# Binary Search Of Sorted Array In Clojure Basic Algorithms Part Three

## Aug 3, 2016 09:03 · 580 words · 3 minute read

### The problem

Find an element in a sorted array using binary search

### The solution

The solution is pretty straight forward. I added in some printlns to get a sense of how we drill down in the recursion to find the element.

```
(defn binary-search [v value]
(loop [low 0 high (dec (count v))
depth 0]
(let [half-way (quot (+ high low) 2)]
(do (println (str "half-way is " half-way))
(println (str "low is " low))
(println (str "high is " high))
(println (str "depth is " depth))
(if (<= high (inc low))
(cond (= value (v low)) low
(= value (v high)) high
:else nil)
(let [middle (quot (+ low high) 2)]
(if (< (v middle) value)
(recur (inc middle) high (inc depth))
(recur low middle (inc depth)))))))))
```

You can call the function like this:

```
(binary-search (vec (range 0 10)) 1000)
```

Dialing up the range you can see how many steps it takes to get to the value.

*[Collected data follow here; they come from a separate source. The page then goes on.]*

(** X18. Without a usable API key, hypothesis generation does not reach
    the API. When the environment variable is not set, is empty or is the
    placeholder, [/ia/generate_hypotheses] answers a request with evidence
    with status "success", HTTP code 200 and the error "Chave da API
    OpenAI não configurada" as its results, whatever the API would
    return. *)
Theorem ia_generate_hypotheses_without_key req (w : world) kv evidence :
  json_body req = Py.JDict kv ->
  Py.get "evidence" kv = Some evidence ->
  Py.truthy evidence = true ->
  getenv_OPENAI_API_KEY = None \/ getenv_OPENAI_API_KEY = Some "" \/
  getenv_OPENAI_API_KEY = Some "SUA_CHAVE_OPENAI" ->
  full_dispatch_request ia_generate_hypotheses req w =
    (Py.Returns
       (Response
          (Py.JDict [("status", Py.JStr "success");
                     ("results",
                      Py.JDict [("error", Py.JStr "Chave da API OpenAI não configurada")])])
          200),
     World (known_faces w) (fs w) [] (analyzed w)).
Proof.
  intros Hbody Hev Htruthy Hkey.
  unfold full_dispatch_request, ia_generate_hypotheses, generate_investigation_hypotheses,
    OPENAI_API_KEY.
  rewrite Hbody. repeat (progress (step_py; simpl)).
  unfold Py.get_default. rewrite Hev, Htruthy. simpl.
  destruct Hkey as [-> | [-> | ->]]; reflexivity.
Qed.
Lemma run_op_region_stable shared tx o w r w' :
  run_op shared tx o w = Some (r, w') → region_stable w w'.
Proof.
  destruct o; simpl.
  - unfold tm_read. intros H.
    apply bind_inv in H as (reg & ? & Hreg & H).
    apply deref_region_inv in Hreg as [Hreg ->].
    apply bind_inv in H as (r' & w1 & Hloop & H).
    rewrite for_first_segment_locate in Hloop.
    destruct (locate _ _ _) as [[p|]|]; [| |done];
      unfold tm_read_copy in *; minv; stable_leaf.
  - unfold tm_write. intros H.
    apply bind_inv in H as (reg & ? & Hreg & H).
    apply deref_region_inv in Hreg as [Hreg ->].
    apply bind_inv in H as (r' & w1 & Hloop & H).
    rewrite for_first_segment_locate in Hloop.
    destruct (locate _ _ _) as [[p|]|]; [| |done];
      unfold tm_write_log in *; minv; stable_leaf.
  - intros H. apply bind_inv in H as (a & w1 & Ha & H).
    unfold ret in H. simplify_eq.
    unfold tm_alloc in Ha. minv; simpl in *; try done.
    intros q. simpl.
    match goal with
    | H : regions w !! shared = Some ?x |- _ =>
        destruct (decide (shared = q)) as [Heq|Hne];
        [rewrite Heq in *; rewrite lookup_insert_eq, H
        |rewrite lookup_insert_ne by done]; done
    end.
  - unfold tm_free. intros H.
    apply bind_inv in H as (reg & ? & Hreg & H).
    apply deref_region_inv in Hreg as [Hreg ->].
    apply bind_inv in H as (r' & w1 & Hloop & H).
    rewrite for_first_segment_locate in Hloop.
    destruct (locate _ _ _) as [[p|]|]; [| |done];
      unfold tm_free_mark in *; minv; stable_leaf.
Qed.

Lemma region_stable_queries w w' q :
  region_stable w w' →
  fst <$> tm_start q w' = fst <$> tm_start q w ∧
  fst <$> tm_size q w' = fst <$> tm_size q w ∧
  fst <$> tm_align q w' = fst <$> tm_align q w.
Proof.
  intros H. specialize (H q).
  unfold tm_start, tm_size, tm_align, bind, deref_region, ret.
  destruct (regions w' !! q) as [r'|], (regions w !! q) as [r|];
    simpl in *; try done.
  unfold reg_data in H. injection H as -> -> ->. done.
Qed.

(** X7.  What [tm_start], [tm_size] and [tm_align] answer for a region
    never changes: not by an operation of a transaction, whether it lets
    the transaction continue or aborts it, and not by a commit. *)
Theorem queries_are_stable shared tx o w r w' q :
  run_op shared tx o w = Some (r, w') ∨ tm_end shared tx w = Some (r, w') →
  fst <$> tm_start q w' = fst <$> tm_start q w ∧
  fst <$> tm_size q w' = fst <$> tm_size q w ∧
  fst <$> tm_align q w' = fst <$> tm_align q w.
Proof.
  intros [H|H]; apply region_stable_queries.
  - by eapply run_op_region_stable.
  - by apply tm_end_inv in H as (_ & _ & _ & _ & ?).
Qed.
Lemma use_case_on_unknown_task_witness :
  TaskService.completeTask "7d3c1f9e-0000-4000-8000-000000000002"
    Sample.completeData Sample.reconstruction Sample.env3
    (Sample.tableWithOne, InMemoryEventBus.new tt)
  = (Thrown (newNotFoundError "Task" (Some "7d3c1f9e-0000-4000-8000-000000000002")),
     (Sample.tableWithOne, InMemoryEventBus.new tt))
  /\ TaskService.cancelTask "7d3c1f9e-0000-4000-8000-000000000002"
       Sample.cancelData Sample.reconstruction Sample.env3
       (Sample.tableWithOne, InMemoryEventBus.new tt)
     = (Thrown (newNotFoundError "Task" (Some "7d3c1f9e-0000-4000-8000-000000000002")),
        (Sample.tableWithOne, InMemoryEventBus.new tt))
  /\ TaskService.updateTask "7d3c1f9e-0000-4000-8000-000000000002"
       Sample.sameTitleNewPriority None Sample.reconstruction Sample.env3
       (Sample.tableWithOne, InMemoryEventBus.new tt)
     = (Thrown (newNotFoundError "Task" (Some "7d3c1f9e-0000-4000-8000-000000000002")),
        (Sample.tableWithOne, InMemoryEventBus.new tt)).
Proof.
  apply (use_case_on_unknown_task unit "7d3c1f9e-0000-4000-8000-000000000002"
           Sample.reconstruction Sample.env3 Sample.completeData Sample.cancelData
           Sample.sameTitleNewPriority None
           (Sample.tableWithOne, InMemoryEventBus.new tt)).
  - vm_compute. reflexivity.
  - vm_compute. reflexivity.
Defined.

Lemma use_case_on_finished_task_witness :
  (exists e,
      TaskService.completeTask "7d3c1f9e-0000-4000-8000-000000000001"
        Sample.completeData Sample.reconstruction Sample.env3
        (Sample.tableWithTwo, InMemoryEventBus.new tt)
      = (Thrown e, (Sample.tableWithTwo, InMemoryEventBus.new tt))
      /\ isValidationError e = true)
  /\ (exists e,
         TaskService.cancelTask "7d3c1f9e-0000-4000-8000-000000000001"
           Sample.cancelData Sample.reconstruction Sample.env3
           (Sample.tableWithTwo, InMemoryEventBus.new tt)
         = (Thrown e, (Sample.tableWithTwo, InMemoryEventBus.new tt))
         /\ isValidationError e = true)
  /\ (exists e,
         TaskService.updateTask "7d3c1f9e-0000-4000-8000-000000000001"
           Sample.sameTitleNewPriority None Sample.reconstruction Sample.env3
           (Sample.tableWithTwo, InMemoryEventBus.new tt)
         = (Thrown e, (Sample.tableWithTwo, InMemoryEventBus.new tt))
         /\ isValidationError e = true).
Proof.
  apply (use_case_on_finished_task unit "7d3c1f9e-0000-4000-8000-000000000001"
           Sample.reconstruction Sample.env3 Sample.completeData Sample.cancelData
           Sample.sameTitleNewPriority None Sample.tableWithTwo
           (InMemoryEventBus.new tt) Sample.finished).
  - vm_compute. reflexivity.
  - left. vm_compute. reflexivity.
Defined.
Lemma dgm_get_set (m : DiagramGroupMap) (k k' : jsstring) (v : Mapping) :
  mapGet (mapSet m k v) k' = if eqb k k' then Some v else mapGet m k'.
Proof.
  induction m as [|[k0 v0] m IH]; simpl.
  - reflexivity.
  - destruct (eqb k0 k) eqn:E0; simpl.
    + apply eqb_eq in E0. subst k0.
      destruct (eqb k k'); reflexivity.
    + rewrite IH. destruct (eqb k0 k') eqn:E1; [|reflexivity].
      apply eqb_eq in E1. subst k0.
      replace (eqb k k') with false; [reflexivity|].
      symmetry. apply eqb_neq. intros ->. rewrite eqb_refl in E0.
      discriminate.
Qed.

Lemma dgm_get_section (ids : list jsstring) (v : Mapping) (k : jsstring) :
  forall m : DiagramGroupMap,
    mapGet (mapSection m ids v) k
    = if existsb (fun x => eqb x k) ids then Some v else mapGet m k.
Proof.
  unfold mapSection. induction ids as [|x ids IH]; intro m; simpl;
    [reflexivity|].
  rewrite IH, dgm_get_set.
  destruct (existsb (fun x0 => eqb x0 k) ids), (eqb x k); reflexivity.
Qed.

Lemma existsb_eqb_iff (k : jsstring) (ids : list jsstring) :
  existsb (fun x => eqb x k) ids = true <-> In k ids.
Proof.
  rewrite existsb_exists. split.
  - intros (x & Hx & E). apply eqb_eq in E. subst x. exact Hx.
  - intro H. exists k. split; [exact H | apply eqb_refl].
Qed.

(** The map after the sections of a page: the last section that lists a
    detail id decides. *)
Lemma dgm_get_sections (basePath k : jsstring)
  (sections : list Parser.DetailListSection) :
  forall m : DiagramGroupMap,
    mapGet (fold_left (fun m section =>
                         mapSection m (Parser.detailPageIds section)
                           (sectionMapping basePath section))
                      sections m) k
    = match find (fun s => existsb (fun x => eqb x k)
                             (Parser.detailPageIds s))
                 (rev sections) with
      | Some s => Some (sectionMapping basePath s)
      | None => mapGet m k
      end.
Proof.
  induction sections as [|s sections IH] using rev_ind; intro m.
  - reflexivity.
  - rewrite fold_left_app. cbn [fold_left].
    rewrite dgm_get_section, find_last.
    destruct (existsb (fun x => eqb x k) (Parser.detailPageIds s));
      [reflexivity | apply IH].
Qed.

There’s also a java implementation of binary search.

```
java.util.Collections.binarySearch(List<T> list, T key, Comparator<? super T> c).
```

I decided to see compare the two implementations with a variety of elements in the collection while, looking for a random element. I took the average time over 100,000 runs to see how different the two implementations did.

The two implementations that I ran were.

```
(defn binary-search [v value]
(loop [low 0 high (dec (count v))
depth 0]
(let [half-way (quot (+ high low) 2)]
(if (<= high (inc low))
(cond (= value (v low)) low
(= value (v high)) high
:else nil)
(let [middle (quot (+ low high) 2)]
(if (< (v middle) value)
(recur (inc middle) high (inc depth))
(recur low middle (inc depth))))))))
```

vs

```
(defn java-binary-search [v value]
(Collections/binarySearch v value compare))
```

For 1000000 elements in the array using java-binary-search I got.

```
{:average 30.04732094221115, :std-deviation 9.367210018023908}
```

For 1000000 element in the array using binary-search I got.

```
{:average 29.451808820724487, :std-deviation 9.199826118870515}
```

Insanely they were basically the same. It took about 5 mins to get the results back for 10,000 runs. So I decided to dial up the number of elements to 10,000,000 and reduce the number of runs to 100.

For java-binary-search I got

```
{:average 870.9942288208008, :std-deviation 705.2356880437546}
```

For binary-search I got

```
{:average 728.1910227966308, :std-deviation 441.7981992776274}
```

There is some difference here. The standard deviations show that java-binary-search has a slightly wider spread, which means it could be faster in some cases with some outliers as compared to binary search. Since I didn’t I decided to look at the implementation of binarySearch within Java itself. For the record here it is.

```
private static <T> int indexedBinarySearch(List<? extends T> l, T key, Comparator<? super T> c) {
int low = 0;
int high = l.size()-1;
while (low <= high) {
int mid = (low + high) >>> 1;
T midVal = l.get(mid);
int cmp = c.compare(midVal, key);
if (cmp < 0)
low = mid + 1;
else if (cmp > 0)
high = mid - 1;
else
return mid; // key found
}
return -(low + 1); // key not found
}
```

This is actually the indexed version of binary search, but since we are using a vector/array I figured this would be the one that was getting used from Clojure (though I didn’t confirm this). I’m not sure why the two implementations are so close together. I would love to see the byte code produced by each invocation. Maybe in a future post I will do exactly that. For now this will have to be good.